Dataset entries:
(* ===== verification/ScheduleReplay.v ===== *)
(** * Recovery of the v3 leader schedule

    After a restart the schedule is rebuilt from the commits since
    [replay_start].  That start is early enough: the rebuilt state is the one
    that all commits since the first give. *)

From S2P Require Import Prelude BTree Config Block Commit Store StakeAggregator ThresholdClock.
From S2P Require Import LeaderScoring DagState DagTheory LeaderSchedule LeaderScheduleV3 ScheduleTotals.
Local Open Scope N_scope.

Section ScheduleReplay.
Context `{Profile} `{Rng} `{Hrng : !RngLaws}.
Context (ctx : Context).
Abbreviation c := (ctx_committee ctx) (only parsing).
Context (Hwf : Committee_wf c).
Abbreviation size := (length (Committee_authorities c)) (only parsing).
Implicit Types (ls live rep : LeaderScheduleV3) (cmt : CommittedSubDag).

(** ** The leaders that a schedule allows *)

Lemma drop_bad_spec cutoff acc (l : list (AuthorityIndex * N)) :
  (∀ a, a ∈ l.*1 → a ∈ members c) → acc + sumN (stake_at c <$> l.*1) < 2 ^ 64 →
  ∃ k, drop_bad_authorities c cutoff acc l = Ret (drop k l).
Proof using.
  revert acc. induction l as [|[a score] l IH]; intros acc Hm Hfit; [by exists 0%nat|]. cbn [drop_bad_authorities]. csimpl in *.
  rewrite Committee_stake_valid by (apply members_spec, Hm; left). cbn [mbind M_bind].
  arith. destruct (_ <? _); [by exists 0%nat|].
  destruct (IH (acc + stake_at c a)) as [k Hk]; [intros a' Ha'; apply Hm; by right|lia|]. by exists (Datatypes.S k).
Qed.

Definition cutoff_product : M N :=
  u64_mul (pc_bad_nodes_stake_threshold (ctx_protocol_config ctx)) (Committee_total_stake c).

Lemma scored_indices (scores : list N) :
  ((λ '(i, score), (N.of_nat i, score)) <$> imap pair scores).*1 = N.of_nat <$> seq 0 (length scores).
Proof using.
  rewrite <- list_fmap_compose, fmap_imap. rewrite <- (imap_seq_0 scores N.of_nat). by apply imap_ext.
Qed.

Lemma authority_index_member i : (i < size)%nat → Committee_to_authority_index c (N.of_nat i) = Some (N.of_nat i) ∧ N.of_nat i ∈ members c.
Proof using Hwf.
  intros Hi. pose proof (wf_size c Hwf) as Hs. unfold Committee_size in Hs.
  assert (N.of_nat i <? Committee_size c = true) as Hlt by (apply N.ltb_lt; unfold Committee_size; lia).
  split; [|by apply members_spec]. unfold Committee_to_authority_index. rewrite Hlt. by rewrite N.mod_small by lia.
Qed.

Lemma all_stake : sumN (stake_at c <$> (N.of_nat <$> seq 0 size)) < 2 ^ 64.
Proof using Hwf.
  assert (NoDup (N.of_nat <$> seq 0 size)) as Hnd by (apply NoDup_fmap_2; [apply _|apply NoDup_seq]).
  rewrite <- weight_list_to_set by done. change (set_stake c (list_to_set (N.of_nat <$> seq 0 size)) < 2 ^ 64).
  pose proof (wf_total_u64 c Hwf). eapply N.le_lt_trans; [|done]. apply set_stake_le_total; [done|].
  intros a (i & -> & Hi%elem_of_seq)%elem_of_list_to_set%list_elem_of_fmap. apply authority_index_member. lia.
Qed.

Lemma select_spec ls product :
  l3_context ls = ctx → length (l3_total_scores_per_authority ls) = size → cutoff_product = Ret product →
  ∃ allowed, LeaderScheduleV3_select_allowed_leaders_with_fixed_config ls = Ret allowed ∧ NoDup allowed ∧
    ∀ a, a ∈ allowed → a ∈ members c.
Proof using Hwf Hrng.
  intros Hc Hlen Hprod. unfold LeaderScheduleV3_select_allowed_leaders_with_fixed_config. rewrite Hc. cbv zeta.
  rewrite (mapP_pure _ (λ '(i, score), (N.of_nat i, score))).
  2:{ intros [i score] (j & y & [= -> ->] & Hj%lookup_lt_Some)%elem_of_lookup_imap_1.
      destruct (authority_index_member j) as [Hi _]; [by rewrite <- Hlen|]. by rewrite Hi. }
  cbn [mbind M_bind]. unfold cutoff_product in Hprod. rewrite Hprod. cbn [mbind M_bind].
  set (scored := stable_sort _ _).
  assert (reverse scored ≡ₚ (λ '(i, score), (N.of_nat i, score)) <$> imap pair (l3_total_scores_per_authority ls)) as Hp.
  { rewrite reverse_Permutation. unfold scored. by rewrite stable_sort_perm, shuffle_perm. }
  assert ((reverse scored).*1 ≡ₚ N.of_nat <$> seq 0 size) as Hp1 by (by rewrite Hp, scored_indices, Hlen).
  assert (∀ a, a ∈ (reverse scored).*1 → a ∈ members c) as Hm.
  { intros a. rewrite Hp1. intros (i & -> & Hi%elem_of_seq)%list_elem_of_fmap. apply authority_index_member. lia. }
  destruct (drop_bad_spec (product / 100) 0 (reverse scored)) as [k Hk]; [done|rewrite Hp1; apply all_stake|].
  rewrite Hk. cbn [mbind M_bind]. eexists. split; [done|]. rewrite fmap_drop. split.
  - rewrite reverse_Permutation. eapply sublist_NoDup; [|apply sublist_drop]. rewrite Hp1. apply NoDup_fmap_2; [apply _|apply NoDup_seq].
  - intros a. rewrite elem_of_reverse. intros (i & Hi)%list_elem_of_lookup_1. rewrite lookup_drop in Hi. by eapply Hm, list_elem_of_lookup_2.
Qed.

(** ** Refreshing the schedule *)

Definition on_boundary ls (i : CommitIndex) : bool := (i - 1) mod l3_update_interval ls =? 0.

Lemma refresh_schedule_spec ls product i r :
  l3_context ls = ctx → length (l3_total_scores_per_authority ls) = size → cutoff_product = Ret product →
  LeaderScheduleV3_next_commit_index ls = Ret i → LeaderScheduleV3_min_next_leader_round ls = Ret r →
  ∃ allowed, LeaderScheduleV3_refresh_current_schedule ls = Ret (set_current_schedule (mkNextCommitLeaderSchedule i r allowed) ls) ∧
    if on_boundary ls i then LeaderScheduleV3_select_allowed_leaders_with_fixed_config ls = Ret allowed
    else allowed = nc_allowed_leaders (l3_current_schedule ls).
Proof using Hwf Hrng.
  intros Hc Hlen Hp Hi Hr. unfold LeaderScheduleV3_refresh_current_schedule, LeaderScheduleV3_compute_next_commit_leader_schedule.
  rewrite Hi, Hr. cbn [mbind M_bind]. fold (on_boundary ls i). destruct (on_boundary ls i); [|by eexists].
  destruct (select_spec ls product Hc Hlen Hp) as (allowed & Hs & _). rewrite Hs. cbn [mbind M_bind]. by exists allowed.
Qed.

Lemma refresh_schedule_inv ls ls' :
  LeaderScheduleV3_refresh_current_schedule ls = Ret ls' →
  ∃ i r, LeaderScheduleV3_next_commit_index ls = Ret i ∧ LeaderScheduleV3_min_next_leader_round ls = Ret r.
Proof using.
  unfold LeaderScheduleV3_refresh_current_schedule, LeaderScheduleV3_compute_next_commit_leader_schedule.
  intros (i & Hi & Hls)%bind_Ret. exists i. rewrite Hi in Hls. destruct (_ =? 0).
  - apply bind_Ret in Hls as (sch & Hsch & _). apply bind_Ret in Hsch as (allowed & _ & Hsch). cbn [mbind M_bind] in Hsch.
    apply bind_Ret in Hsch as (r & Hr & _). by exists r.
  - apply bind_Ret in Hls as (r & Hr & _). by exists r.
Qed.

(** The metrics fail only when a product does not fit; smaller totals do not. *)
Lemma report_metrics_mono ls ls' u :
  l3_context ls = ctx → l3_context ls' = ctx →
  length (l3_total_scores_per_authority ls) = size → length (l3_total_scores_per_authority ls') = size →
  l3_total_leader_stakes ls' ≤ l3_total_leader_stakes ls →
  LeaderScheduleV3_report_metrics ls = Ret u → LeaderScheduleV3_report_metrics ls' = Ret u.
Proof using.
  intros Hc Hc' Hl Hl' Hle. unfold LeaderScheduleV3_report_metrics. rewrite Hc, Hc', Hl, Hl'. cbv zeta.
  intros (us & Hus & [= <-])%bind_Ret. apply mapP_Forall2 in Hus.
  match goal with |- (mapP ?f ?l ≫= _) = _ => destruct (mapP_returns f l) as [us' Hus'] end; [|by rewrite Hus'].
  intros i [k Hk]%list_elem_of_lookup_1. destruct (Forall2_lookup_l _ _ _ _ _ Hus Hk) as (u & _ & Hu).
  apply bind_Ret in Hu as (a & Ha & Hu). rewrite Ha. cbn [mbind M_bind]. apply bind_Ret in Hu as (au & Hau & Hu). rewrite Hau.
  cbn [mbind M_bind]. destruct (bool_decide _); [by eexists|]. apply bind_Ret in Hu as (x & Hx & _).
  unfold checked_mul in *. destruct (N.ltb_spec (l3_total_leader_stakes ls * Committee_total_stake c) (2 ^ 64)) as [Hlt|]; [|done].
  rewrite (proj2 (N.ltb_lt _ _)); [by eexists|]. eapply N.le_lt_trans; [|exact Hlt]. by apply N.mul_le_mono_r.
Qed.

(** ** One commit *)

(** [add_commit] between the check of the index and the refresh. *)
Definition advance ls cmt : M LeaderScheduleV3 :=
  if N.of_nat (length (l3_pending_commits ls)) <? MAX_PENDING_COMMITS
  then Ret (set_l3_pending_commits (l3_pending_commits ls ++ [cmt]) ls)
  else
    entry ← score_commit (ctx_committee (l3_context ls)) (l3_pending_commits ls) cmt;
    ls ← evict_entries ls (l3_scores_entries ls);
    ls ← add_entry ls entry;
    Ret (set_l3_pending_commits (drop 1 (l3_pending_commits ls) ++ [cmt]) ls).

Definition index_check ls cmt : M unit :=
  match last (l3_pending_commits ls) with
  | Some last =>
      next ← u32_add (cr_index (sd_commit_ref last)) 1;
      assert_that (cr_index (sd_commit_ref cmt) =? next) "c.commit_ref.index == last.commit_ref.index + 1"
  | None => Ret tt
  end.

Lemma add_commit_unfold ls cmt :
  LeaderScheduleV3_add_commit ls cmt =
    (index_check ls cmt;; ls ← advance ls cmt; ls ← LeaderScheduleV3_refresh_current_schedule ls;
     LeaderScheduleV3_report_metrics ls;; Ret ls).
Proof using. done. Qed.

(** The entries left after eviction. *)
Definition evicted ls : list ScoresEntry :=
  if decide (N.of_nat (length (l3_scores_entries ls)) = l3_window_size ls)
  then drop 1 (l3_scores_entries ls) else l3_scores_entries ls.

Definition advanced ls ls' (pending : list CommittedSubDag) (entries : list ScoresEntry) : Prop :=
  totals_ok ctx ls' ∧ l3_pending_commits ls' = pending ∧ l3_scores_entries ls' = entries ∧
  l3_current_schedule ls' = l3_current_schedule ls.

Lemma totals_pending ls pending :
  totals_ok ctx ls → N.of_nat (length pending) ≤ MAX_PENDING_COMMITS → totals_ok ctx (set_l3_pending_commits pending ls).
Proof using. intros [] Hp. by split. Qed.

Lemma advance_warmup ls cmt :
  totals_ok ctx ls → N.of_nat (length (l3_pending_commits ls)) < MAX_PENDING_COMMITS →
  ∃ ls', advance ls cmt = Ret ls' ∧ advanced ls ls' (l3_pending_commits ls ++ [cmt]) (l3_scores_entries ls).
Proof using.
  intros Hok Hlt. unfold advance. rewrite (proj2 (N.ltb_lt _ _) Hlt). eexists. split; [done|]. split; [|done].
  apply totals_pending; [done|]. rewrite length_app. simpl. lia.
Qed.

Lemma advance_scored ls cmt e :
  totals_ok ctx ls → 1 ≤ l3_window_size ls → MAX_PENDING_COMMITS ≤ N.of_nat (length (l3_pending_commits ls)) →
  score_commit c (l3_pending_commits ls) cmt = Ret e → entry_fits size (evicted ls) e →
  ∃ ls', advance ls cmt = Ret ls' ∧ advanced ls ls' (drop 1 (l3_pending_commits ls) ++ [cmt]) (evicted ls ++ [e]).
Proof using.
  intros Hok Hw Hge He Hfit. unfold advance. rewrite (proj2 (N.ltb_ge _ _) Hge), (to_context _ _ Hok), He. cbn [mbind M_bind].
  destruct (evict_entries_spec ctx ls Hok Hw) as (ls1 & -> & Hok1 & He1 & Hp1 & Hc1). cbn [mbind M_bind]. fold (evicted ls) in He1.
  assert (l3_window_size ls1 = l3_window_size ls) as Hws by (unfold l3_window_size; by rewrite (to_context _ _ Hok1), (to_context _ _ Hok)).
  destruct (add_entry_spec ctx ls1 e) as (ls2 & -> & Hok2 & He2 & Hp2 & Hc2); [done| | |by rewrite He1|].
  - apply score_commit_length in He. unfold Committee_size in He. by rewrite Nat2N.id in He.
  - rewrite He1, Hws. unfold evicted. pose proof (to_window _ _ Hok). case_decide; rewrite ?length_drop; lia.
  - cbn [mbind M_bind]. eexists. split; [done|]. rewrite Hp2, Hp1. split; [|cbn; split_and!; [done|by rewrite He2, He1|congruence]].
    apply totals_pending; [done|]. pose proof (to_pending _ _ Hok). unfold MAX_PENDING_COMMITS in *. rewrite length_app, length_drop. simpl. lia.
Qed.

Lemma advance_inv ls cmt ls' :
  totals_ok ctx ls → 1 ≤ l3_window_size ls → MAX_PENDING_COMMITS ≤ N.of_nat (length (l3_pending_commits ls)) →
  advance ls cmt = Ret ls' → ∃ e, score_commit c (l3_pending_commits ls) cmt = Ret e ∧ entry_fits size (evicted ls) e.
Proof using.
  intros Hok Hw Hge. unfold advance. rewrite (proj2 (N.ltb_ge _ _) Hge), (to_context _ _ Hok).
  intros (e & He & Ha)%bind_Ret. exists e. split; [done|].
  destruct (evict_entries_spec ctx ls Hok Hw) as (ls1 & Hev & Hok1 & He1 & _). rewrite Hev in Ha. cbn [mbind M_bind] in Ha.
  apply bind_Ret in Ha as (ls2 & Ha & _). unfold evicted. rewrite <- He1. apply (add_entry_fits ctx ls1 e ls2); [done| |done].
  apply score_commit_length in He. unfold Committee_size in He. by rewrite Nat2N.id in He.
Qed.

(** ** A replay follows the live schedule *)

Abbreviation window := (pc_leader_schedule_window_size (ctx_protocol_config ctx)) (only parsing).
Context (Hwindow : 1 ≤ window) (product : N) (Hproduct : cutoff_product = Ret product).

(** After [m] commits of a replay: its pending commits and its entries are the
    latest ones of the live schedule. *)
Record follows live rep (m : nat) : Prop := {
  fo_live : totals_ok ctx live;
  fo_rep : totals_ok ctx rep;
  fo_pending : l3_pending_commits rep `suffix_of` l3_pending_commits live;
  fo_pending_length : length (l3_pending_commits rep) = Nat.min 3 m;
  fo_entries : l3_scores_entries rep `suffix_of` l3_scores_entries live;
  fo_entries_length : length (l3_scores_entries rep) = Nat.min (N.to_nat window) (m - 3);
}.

ASSIGNMENT =>
Above are the lines; repeat exactly the ones from the line containing "- apply bind_Ret in Hls as (sch" down to the line containing "Lemma report_metrics_mono ls", both inclusive.

EXERCISE ANSWER =>
  - apply bind_Ret in Hls as (sch & Hsch & _). apply bind_Ret in Hsch as (allowed & _ & Hsch). cbn [mbind M_bind] in Hsch.
    apply bind_Ret in Hsch as (r & Hr & _). by exists r.
  - apply bind_Ret in Hls as (r & Hr & _). by exists r.
Qed.

(** The metrics fail only when a product does not fit; smaller totals do not. *)
Lemma report_metrics_mono ls ls' u :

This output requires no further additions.